Home » » Cara Mengatasi Atap yang Bocor

Cara Mengatasi Atap yang Bocor

Musim hujan kini telah tiba. Jika di rumah terdapat atap yang bocor, maka hal ini cukup mengganggu kenyamanan.

Untuk mengatasi atap rumah yang bocor, kita harus mencari tahu penyebab kebocorannya terlebih dahulu. Baru setelah itu dicarikan solusi untuk mengatasi kebocoran tersebut.

Berikut 5 penyebab kebocoran atap dan cara atau solusi mengatasinya.

1. Kesalahan Konstruksi

Biasanya bocor dipengaruhi oleh kemiringan atap yang kurang tepat. Seharusnya penutup atap genteng mempunyai sudut kemiringan antara 30° hingga 40°. Bila kurang dari itu maka atap akan rawan bocor akibat curah air hujan. Selain itu, juga akan membuat genteng rawan merosot yang menyebabkan atap menjadi bocor.

Solusinya adalah dengan membongkar total untuk menata ulang kemiringan atap. Cara yang lebih murah yaitu dengan memberi lembaran pelapis anti-bocor dari plastik atau sejenisnya pada bagian bawah genteng.

Dengan lapisan ini, air masih akan bisa ditahan oleh lapisan plastik dan selanjutnya dialirkan ke bawah menuju talang. Bisa desain arsitektural rumah mengharuskan kemiringan atap dibuat lebih dari 40°, maka pilihlah genteng yang dilengkapi dengan lubang paku untuk mengunci kedudukan genteng agar tidak merosot.

2. Terlalu Banyak Talang

Sistem penyambung talang yang tidak baik atau materialnya rusak karena termakan usia berpotensi menimbulkan kebocoran pada atap.
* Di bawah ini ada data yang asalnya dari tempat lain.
(** Lines 113-138: the rows of the new sample. *)
Definition new_data (selected : gset Z) (sample : list ProcSample) : list ProcRow :=
  map (fun s => proc_row (bool_decide (s_pid s ∈ selected)) s) sample.

(** Line 140: [{self.process_store[i][1]: i for i in range(len(...))}]. *)
Definition existing_index (store : list ProcRow) : gmap Z nat :=
  fold_left (fun m i => match store !! i with
                        | Some r => <[p_pid r := i]> m
                        | None => m
                        end)
            (0 ..< length store) ∅.

(** Lines 142-150, one iteration: overwrite every column of the known
    row, or append. *)
Definition update_or_append (existing : gmap Z nat) (st : list ProcRow) (row : ProcRow)
  : list ProcRow :=
  match existing !! p_pid row with
  | Some path => <[path := row]> st
  | None => st ++ [row]
  end.

(** Line 153: the indices whose pid is not among the new rows' pids. *)
Definition to_remove (new_pids : gset Z) (st : list ProcRow) : list nat :=
  List.filter (fun i => match st !! i with
                        | Some r => negb (bool_decide (p_pid r ∈ new_pids))
                        | None => false
                        end)
              (0 ..< length st).

(** Lines 154-155: [for i in reversed(to_remove): del store[i]]. *)
Definition delete_rows (idxs : list nat) (st : list ProcRow) : list ProcRow :=
  fold_left (fun acc i => delete i acc) (rev idxs) st.

(** [refresh_process_list]: the store after one refresh. *)
Definition refresh_process_list (store : list ProcRow) (sample : list ProcSample)
  : list ProcRow :=
  let selected := selected_pids store in
  let rows := new_data selected sample in
  let existing := existing_index store in
  let st1 := fold_left (update_or_append existing) rows store in
  let new_pids : gset Z := list_to_set (map p_pid rows) in
  delete_rows (to_remove new_pids st1) st1.

(** ** The abstract record-store contract (spec sections 4.1 and 4.2) *)

Definition pids (store : list ProcRow) : list Z := map p_pid store.

(** [upsert(identity, fields)]: a known identity gets the new fields and
    keeps its check box; an unknown one is appended unchecked. *)
Definition upsert_spec (store : list ProcRow) (s : ProcSample) : list ProcRow :=
  if bool_decide (s_pid s ∈ pids store)
  then map (fun r => if bool_decide (p_pid r = s_pid s) then proc_row (p_active r) s else r) store
  else store ++ [proc_row false s].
Semakin sedikit jumlah talang, maka akan semakin minim potensi kebocorannya.

3. Kesalahan Pemasangan

Pada lokasi bubungan, sambungan tepi, lisplank, dan talang, sebisa mungkin minimalkan sambungan. Pada lokasi-lokasi tersebut jika kurang cermat pengerjaannya akan menyebabkan atap menjadi rawan bocor.

Bila terdapat titik-titik pertemuan antar-material atap, maka pastikan titik pertemuan tersebut rapat dan tidak bercelah. Celah bisa menimbulkan kebocoran pada atap.

Bila pada bagian bubungan dibuat terlalu tinggi maka akan rawan retak sehingga berakibat bocor ketika terkena air hujan.

Solusinya adalah dengan memberi lapisan kedap air atau talang karet pada bagian yang bocor tersebut. Pilihlah tukang yang ahli dan minta mereka agar berhati-hati ketika melakukan pengerjaan pada bagian-bagian tersebut.

4. Tidak Selektif Memilih Material

Bahan-bahan pembentuk atap, misalnya PVC, tanah liat, bitumen, dan metal mempunyai karakter sendiri-sendiri. Oleh karena itu, pilihlah bahan yang tidak mudah retak, tahan panas, dan tahan terpaan angin.

Atap yang baik adalah atap yang mudah pemasangannya dan tidak menyisakan celah. Untuk menahan air hujan, genteng keramik yang kedap air lebih baik daripada genteng tanah liat. Hal ini berpengaruh pada toleransi kemiringan yang dapat diaplikasikan.

Contoh material lainnya adalah asbes dan lembaran galvanis. Asbes mungkin jauh lebih murah, tetapi daya tahan terhadap cuaca lebih kuat daripada lembaran galvanis.

5. Kerusakan Akibat Cuaca

Atap rumah sebagai bagian teratas dan terluar,secara logis merupakan bagian yang paling "menderita" dari perubahan cuaca. Pada musim kemarau terpapar panas sinar matahari dan terpapar air saat musim hujan.

Kerusakan yang sering terjadi akibat cuaca ini misalnya, retak pada sambungan tepi, seng yang berkarat atau keropos, atau pudarnya warna cat pelapis pada genteng beton.

Pemeliharaan berkala setiap tahun diperlukan untuk memperpanjang usia pakai material atap. Contohnya, mengecat genteng beton dengan cat genteng atau menambahkan lapisan water proofing pada dak beton.